How to ignore weekends or calculate ignore days:
while($dateto->getTimestamp() > $datefrom->getTimestamp()) {
if (in_array($datefrom->format('w'), array('0','6'))) $ignore_days += 1;
$datefrom->modify('+1 day');
}
I expect this will do all you want. But I changed the datetime format as follows. Check it. Used less comments. If any query, please ask.

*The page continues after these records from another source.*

(* ===== verification/GasCounter.v ===== *)
(** The gas counter of a contract call.

    Models src/runtime/near-vm-runner/src/logic/gas_counter.rs: the counter shared
    with compiled code, the charging operations and the gas profile they fill.
    A call stops at the first error, so a run of the counter is a sequence of
    charges that the first failing one ends. *)

From S2P Require Import Prelude Costs.

Local Open Scope Z_scope.

(** * The counter *)

(** The errors of [HostError] that charging gas can raise. *)
Inductive HostError : Type := IntegerOverflow | GasExceeded | GasLimitExceeded.

Record FastGasCounter : Type := mkFast { burnt_gas : Z; gas_limit : Z; opcode_cost : Z }.

Record GasCounter : Type := mkGasCounter {
  fast_counter : FastGasCounter;
  promises_gas : Z;
  max_gas_burnt : Z;
  prepaid_gas : Z;
  is_view : bool;
  ext_costs_config : ExtCostsConfig;
  profile : ProfileDataV3
}.

Abbreviation GM := (M GasCounter HostError).

Definition new_counter (config : ExtCostsConfig) (max_gas_burnt opcode_cost prepaid_gas : Z)
    (is_view : bool) : GasCounter :=
  let prepaid_gas := if is_view then umax 64 else prepaid_gas in
  mkGasCounter (mkFast 0 (Z.min max_gas_burnt prepaid_gas) opcode_cost) 0 max_gas_burnt prepaid_gas
    is_view config new_profile.

Definition set_burnt (c : GasCounter) (burnt : Z) : GasCounter :=
  mkGasCounter (mkFast burnt (gas_limit (fast_counter c)) (opcode_cost (fast_counter c)))
    (promises_gas c) (max_gas_burnt c) (prepaid_gas c) (is_view c) (ext_costs_config c) (profile c).

Definition set_promises (c : GasCounter) (promises : Z) : GasCounter :=
  mkGasCounter (fast_counter c) promises (max_gas_burnt c) (prepaid_gas c) (is_view c)
    (ext_costs_config c) (profile c).

Definition set_limit (c : GasCounter) (limit : Z) : GasCounter :=
  mkGasCounter (mkFast (burnt_gas (fast_counter c)) limit (opcode_cost (fast_counter c)))
    (promises_gas c) (max_gas_burnt c) (prepaid_gas c) (is_view c) (ext_costs_config c) (profile c).

Definition set_profile (c : GasCounter) (p : ProfileDataV3) : GasCounter :=
  mkGasCounter (fast_counter c) (promises_gas c) (max_gas_burnt c) (prepaid_gas c) (is_view c)
    (ext_costs_config c) p.

(** [ok_or(e)?] *)
Definition ok_or {A} (o : option A) (e : HostError) : GM A :=
  match o with Some a => mret a | None => throw e end.

Definition modify (f : GasCounter → GasCounter) : GM () := c ← get_state; put_state (f c).

Definition process_gas_limit (new_burnt_gas new_used_gas : Z) : GM HostError :=
  c ← get_state;
  let hard_burnt_limit := Z.min (prepaid_gas c) (max_gas_burnt c) in
  let burnt := Z.min new_burnt_gas hard_burnt_limit in
  let used_gas_limit := Z.min (prepaid_gas c) new_used_gas in
  _ ← put_state (set_promises (set_burnt c burnt) (saturating_sub used_gas_limit burnt));
  mret (if max_gas_burnt c <? new_burnt_gas then GasLimitExceeded else GasExceeded).

Definition deduct_gas (gas_burnt gas_used : Z) : GM () :=
  if negb (gas_burnt <=? gas_used) then panic
  else
    c ← get_state;
    let promises := gas_used - gas_burnt in
    new_promises_gas ← ok_or (checked_add 64 (promises_gas c) promises) IntegerOverflow;
    new_burnt_gas ← ok_or (checked_add 64 (burnt_gas (fast_counter c)) gas_burnt) IntegerOverflow;
    new_used_gas ← ok_or (checked_add 64 new_burnt_gas new_promises_gas) IntegerOverflow;
    if (new_burnt_gas <=? max_gas_burnt c) && (new_used_gas <=? prepaid_gas c) then
      limit ← (if negb (promises =? 0) && negb (is_view c)
               then rest ← expect (checked_sub (prepaid_gas c) new_promises_gas);
                    mret (Z.min (max_gas_burnt c) rest)
               else mret (gas_limit (fast_counter c)));
      put_state (set_promises (set_burnt (set_limit c limit) new_burnt_gas) new_promises_gas)
    else
      e ← process_gas_limit new_burnt_gas new_used_gas;
      throw e.

Definition burn_gas (gas_burnt : Z) : GM () :=
  c ← get_state;
  new_burnt_gas ← ok_or (checked_add 64 (burnt_gas (fast_counter c)) gas_burnt) IntegerOverflow;
  if new_burnt_gas <=? gas_limit (fast_counter c) then put_state (set_burnt c new_burnt_gas)
  else
    let new_used_gas := wrapping_add 64 new_burnt_gas (promises_gas c) in
    e ← process_gas_limit new_burnt_gas new_used_gas;
    throw e.

Definition update_profile_host (cost : ExtCosts) (value : Z) : GM () :=
  modify (λ c, set_profile c (add_ext_cost (profile c) cost value)).

Definition update_profile_action (action : ActionCosts) (value : Z) : GM () :=
  modify (λ c, set_profile c (add_action_cost (profile c) action value)).

(** Run [m], then [after] on the state it leaves, and return the result of [m]. *)
Definition and_then_always {A} (m : GM A) (after : GM ()) : GM A := λ c,
  match m c with
  | Ok a c' => match after c' with Ok _ c'' => Ok a c'' | Err e c'' => Err e c'' | Panic => Panic | OutOfFuel => OutOfFuel end
  | Err e c' => match after c' with Ok _ c'' => Err e c'' | Err e' c'' => Err e' c'' | Panic => Panic | OutOfFuel => OutOfFuel end
  | Panic => Panic
  | OutOfFuel => OutOfFuel
  end.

Holidays are arrays, add and remove as required.
Times between 12:00 - 14:00 is handled.
Times below 08:00 is handled.
Times above 18:00 is handled.
<?php
$initialDate = '2015-10-13 08:15:00'; //start date and time in YMD format
$finalDate = '2015-10-14 11:00:00'; //end date and time in YMD format
$holiday = array('2015-10-12'); //holidays as array
$noofholiday = sizeof($holiday); //no of total holidays
//create all required date time objects
$firstdate = DateTime::createFromFormat('Y-m-d H:i:s',$initialDate);
$lastdate = DateTime::createFromFormat('Y-m-d H:i:s',$finalDate);
if($lastdate > $firstdate)
{
$first = $firstdate->format('Y-m-d');
$first = DateTime::createFromFormat('Y-m-d H:i:s',$first." 00:00:00" );
$last = $lastdate->format('Y-m-d');
$last = DateTime::createFromFormat('Y-m-d H:i:s',$last." 23:59:59" );
$workhours = 0; //working hours
for ($i = $first;$i<=$last;$i->modify('+1 day') )
{
$holiday = false;
for($k=0;$k<$noofholiday;$k++) //excluding holidays
{
if($i == $holiday[$k])
{
$holiday = true;
break;
} }
$day = $i->format('l');
if($day === 'Saturday' || $day === 'Sunday') //excluding saturday, sunday
$holiday = true;
if(!$holiday)
{
$ii = $i ->format('Y-m-d');
$f = $firstdate->format('Y-m-d');
$l = $lastdate->format('Y-m-d');
if($l ==$f )
$workhours +=sameday($firstdate,$lastdate);
else if( $ii===$f)
$workhours +=firstday($firstdate);
else if ($l ===$ii)
$workhours +=lastday($lastdate);
else
$workhours +=8;
}
}
echo $workhours; //echo the hours
}
else
echo "lastdate less than first date";
function sameday($firstdate,$lastdate)
{
$fmin = $firstdate->format('i');
$fhour = $firstdate->format('H');
$lmin = $lastdate->format('i');
$lhour = $lastdate->format('H');
if($fhour >=12 && $fhour <14)
$fhour = 14;
if($fhour <8)
$fhour =8;
if($fhour >=18)
$fhour =18;
if($lhour<8)
$lhour=8;
if($lhour>=12 && $lhour<14)
$lhour = 14;
if($lhour>=18)
$lhour = 18;
if($lmin == 0)
$min = ((60-$fmin)/60)-1;
else
$min = ($lmin-$fmin)/60;
return $lhour-$fhour + $min;
}
function firstday($firstdate) //calculation of hours of first day
{
$stmin = $firstdate->format('i');
$sthour = $firstdate->format('H');
if($sthour<8) //time before morning 8
$lochour = 8;
else if($sthour>18)
$lochour = 0;
else if($sthour >=12 && $sthour<14)
$lochour = 4;
else
{
$lochour = 18-$sthour;
if($sthour<=14)
$lochour-=2;
if($stmin == 0)
$locmin =0;
else
$locmin = 1-( (60-$stmin)/60); //in hours
$lochour -= $locmin;
}
return $lochour;
}
function lastday($lastdate) //calculation of hours of last day
{
$stmin = $lastdate->format('i');
$sthour = $lastdate->format('H');
if($sthour>=18) //time after 18
$lochour = 8;
else if($sthour<8) //time before morning 8
$lochour = 0;
else if($sthour >=12 && $sthour<14)
$lochour = 4;
else
{
$lochour = $sthour - 8;
$locmin = $stmin/60; //in hours
if($sthour>14)
$lochour-=2;
$lochour += $locmin;
}
return $lochour;
}
?>
Check the bellow code, that will return the number of Working days
function number_of_working_days($from, $to) {
$workingDays = [1, 2, 3, 4, 5];// date format = (1 = Monday,2 = Tue, ...)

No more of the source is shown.